*THE PROBLEM*. Across the listing below, count the lines containing "anyOutside". Give nothing but the number.

══ INPUT MATERIAL ══

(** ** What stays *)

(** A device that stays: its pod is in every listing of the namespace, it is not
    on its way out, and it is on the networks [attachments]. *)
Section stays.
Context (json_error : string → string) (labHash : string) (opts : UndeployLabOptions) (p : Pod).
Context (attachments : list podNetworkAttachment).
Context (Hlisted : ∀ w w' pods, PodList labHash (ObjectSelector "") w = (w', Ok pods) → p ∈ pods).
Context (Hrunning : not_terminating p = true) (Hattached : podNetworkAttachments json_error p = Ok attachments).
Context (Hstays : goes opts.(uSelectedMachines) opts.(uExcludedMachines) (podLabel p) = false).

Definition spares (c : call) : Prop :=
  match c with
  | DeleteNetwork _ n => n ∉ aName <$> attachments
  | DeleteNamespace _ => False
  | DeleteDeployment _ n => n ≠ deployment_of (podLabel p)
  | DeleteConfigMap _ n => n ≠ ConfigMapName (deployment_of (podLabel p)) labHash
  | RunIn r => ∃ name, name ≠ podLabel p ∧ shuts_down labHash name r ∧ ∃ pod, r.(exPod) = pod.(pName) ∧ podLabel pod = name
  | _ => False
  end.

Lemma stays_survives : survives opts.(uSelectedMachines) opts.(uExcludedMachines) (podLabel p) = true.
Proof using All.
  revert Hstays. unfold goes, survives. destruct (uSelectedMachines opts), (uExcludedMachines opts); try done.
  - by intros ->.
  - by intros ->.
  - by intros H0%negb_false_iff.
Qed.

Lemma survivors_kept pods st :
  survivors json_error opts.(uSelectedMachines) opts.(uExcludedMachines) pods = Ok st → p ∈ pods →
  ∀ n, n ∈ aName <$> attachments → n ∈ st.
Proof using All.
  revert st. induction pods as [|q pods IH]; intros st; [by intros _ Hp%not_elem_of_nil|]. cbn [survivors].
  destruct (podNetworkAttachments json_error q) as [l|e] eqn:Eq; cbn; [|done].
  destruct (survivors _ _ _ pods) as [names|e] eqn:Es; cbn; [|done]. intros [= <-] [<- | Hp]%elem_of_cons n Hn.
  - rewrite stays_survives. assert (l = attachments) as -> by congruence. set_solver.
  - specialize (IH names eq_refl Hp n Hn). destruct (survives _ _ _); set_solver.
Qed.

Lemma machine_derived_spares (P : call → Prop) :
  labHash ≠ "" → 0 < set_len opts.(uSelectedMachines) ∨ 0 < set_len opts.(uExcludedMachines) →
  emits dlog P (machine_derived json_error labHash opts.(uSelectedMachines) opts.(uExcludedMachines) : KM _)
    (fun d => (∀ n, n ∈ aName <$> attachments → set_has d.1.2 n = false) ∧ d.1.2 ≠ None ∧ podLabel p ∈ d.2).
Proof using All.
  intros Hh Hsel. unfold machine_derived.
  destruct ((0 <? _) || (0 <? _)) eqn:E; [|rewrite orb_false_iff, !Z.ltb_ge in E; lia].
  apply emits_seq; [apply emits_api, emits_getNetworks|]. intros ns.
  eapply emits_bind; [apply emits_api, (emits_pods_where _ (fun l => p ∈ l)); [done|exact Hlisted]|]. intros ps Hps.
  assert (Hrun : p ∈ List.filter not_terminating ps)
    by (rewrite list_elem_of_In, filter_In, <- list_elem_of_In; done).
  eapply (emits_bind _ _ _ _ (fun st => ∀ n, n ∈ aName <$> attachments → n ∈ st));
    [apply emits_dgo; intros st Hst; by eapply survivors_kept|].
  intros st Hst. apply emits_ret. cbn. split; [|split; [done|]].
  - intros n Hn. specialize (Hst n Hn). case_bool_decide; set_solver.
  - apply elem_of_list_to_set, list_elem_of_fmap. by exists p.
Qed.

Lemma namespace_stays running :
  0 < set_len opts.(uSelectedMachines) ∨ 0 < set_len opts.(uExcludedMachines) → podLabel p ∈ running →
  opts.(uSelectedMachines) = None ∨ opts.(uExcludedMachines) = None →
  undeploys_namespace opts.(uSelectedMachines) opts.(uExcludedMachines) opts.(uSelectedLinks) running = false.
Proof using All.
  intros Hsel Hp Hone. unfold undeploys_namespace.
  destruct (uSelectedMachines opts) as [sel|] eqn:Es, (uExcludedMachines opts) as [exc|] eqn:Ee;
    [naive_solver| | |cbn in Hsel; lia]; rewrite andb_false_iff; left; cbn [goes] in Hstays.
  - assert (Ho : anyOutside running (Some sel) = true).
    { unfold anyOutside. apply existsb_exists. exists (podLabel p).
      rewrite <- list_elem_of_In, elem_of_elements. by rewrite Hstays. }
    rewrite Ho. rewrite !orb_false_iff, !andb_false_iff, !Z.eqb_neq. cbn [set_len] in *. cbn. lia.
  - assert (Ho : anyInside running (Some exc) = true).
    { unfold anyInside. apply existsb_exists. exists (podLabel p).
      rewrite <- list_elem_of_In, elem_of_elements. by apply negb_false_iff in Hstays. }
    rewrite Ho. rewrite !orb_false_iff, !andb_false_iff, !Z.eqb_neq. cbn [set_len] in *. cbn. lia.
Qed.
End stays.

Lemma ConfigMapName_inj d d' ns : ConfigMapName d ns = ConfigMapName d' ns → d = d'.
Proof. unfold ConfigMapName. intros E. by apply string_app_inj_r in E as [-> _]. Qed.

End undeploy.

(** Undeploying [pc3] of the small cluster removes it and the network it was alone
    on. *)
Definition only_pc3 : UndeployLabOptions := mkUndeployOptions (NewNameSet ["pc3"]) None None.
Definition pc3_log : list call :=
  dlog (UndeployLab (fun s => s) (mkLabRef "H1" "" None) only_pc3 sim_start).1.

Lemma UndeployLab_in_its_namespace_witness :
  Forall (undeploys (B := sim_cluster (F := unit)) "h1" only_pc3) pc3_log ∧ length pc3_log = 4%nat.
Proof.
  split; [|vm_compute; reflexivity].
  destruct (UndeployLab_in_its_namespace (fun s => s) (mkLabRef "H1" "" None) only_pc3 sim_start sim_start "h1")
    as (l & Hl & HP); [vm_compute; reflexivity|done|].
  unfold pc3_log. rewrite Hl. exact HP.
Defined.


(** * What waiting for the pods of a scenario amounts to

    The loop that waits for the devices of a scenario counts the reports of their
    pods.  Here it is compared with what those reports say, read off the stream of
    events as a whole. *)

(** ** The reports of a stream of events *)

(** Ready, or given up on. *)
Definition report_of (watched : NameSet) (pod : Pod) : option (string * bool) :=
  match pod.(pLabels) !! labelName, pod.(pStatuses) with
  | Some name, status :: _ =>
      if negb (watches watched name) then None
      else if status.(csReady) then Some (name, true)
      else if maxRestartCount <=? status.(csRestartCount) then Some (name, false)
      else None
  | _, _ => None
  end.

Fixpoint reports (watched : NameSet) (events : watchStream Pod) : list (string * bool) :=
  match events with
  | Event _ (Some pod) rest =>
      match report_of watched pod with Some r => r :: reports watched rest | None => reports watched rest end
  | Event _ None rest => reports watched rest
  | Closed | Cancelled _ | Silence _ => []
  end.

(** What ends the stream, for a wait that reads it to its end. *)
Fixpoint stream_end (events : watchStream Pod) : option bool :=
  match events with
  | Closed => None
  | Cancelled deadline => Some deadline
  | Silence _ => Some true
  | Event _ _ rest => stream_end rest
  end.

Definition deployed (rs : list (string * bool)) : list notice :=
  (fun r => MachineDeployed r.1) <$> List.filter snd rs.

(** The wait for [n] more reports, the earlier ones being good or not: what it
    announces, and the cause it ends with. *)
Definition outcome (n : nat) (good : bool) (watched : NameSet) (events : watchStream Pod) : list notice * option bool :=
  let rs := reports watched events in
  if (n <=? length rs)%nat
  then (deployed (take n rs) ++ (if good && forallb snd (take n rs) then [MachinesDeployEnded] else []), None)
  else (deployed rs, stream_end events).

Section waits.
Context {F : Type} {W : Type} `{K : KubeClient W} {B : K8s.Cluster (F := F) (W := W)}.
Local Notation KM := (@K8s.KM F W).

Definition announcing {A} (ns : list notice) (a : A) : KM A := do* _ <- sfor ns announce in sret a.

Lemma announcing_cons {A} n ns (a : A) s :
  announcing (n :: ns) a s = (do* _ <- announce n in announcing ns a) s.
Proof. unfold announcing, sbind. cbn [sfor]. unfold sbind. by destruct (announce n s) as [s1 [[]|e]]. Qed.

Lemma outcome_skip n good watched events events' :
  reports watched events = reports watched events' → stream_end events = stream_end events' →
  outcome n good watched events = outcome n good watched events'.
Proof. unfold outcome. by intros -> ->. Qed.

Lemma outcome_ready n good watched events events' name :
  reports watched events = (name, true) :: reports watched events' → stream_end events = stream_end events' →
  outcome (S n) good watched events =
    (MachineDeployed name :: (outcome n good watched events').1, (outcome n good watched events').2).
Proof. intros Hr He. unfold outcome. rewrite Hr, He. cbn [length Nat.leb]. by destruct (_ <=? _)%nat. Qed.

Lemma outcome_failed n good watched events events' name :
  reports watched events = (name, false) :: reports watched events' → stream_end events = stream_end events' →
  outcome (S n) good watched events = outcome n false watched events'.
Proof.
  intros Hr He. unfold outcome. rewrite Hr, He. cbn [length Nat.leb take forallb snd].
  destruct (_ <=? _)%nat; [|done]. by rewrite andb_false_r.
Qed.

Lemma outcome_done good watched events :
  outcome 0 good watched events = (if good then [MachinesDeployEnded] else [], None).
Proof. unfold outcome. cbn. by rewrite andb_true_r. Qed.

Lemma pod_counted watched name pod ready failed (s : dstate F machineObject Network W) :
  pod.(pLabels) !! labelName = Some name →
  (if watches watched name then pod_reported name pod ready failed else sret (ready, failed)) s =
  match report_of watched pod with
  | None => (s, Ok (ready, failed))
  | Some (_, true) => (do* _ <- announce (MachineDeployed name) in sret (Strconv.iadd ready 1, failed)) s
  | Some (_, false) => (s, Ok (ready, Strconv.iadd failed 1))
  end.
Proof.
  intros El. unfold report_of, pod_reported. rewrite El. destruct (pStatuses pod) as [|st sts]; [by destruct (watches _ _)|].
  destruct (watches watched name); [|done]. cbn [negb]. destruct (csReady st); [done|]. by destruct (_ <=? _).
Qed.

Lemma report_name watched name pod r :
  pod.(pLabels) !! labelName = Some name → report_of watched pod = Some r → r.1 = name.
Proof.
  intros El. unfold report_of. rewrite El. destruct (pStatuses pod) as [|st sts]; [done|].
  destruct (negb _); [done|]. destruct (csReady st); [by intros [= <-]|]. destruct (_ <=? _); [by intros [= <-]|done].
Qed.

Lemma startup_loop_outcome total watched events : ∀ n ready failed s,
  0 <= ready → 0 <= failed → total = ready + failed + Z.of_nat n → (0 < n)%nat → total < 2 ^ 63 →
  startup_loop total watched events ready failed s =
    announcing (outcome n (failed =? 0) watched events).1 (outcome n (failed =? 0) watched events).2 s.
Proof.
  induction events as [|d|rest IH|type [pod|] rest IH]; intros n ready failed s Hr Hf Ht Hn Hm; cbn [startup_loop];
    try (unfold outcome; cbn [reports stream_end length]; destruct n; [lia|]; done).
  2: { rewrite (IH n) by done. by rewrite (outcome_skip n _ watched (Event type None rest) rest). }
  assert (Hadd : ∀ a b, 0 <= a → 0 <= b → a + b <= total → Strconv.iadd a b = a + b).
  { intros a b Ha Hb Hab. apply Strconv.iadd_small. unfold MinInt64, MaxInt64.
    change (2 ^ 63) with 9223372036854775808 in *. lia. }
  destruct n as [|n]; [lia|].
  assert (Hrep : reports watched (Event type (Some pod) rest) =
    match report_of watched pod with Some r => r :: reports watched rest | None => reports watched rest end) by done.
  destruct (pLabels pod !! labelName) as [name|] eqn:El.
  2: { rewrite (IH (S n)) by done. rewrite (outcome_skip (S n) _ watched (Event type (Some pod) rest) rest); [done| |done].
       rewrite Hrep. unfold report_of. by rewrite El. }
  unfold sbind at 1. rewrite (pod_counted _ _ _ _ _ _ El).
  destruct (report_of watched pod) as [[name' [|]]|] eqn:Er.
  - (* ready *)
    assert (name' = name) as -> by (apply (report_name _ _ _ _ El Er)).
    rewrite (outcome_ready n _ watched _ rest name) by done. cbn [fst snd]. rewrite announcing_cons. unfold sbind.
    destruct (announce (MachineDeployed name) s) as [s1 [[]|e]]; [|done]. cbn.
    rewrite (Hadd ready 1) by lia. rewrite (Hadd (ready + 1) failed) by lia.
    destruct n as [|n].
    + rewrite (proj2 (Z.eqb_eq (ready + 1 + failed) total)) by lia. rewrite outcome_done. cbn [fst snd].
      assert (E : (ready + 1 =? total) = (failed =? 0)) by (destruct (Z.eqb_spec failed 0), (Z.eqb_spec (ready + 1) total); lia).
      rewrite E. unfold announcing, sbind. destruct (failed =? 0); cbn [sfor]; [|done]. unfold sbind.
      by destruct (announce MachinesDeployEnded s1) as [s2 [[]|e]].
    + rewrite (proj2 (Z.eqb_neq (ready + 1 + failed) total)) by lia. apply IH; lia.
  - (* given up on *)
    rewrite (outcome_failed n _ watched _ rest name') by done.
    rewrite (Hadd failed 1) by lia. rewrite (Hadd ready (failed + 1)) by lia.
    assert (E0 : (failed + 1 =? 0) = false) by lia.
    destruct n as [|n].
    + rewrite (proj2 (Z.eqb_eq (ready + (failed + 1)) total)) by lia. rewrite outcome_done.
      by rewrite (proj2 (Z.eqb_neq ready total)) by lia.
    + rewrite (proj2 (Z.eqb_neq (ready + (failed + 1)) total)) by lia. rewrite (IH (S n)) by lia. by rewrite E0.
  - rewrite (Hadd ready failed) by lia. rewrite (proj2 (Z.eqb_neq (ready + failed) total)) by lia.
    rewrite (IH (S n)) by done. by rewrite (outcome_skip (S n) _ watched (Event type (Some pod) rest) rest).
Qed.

═══

*REPLY TO THE TASK*. 2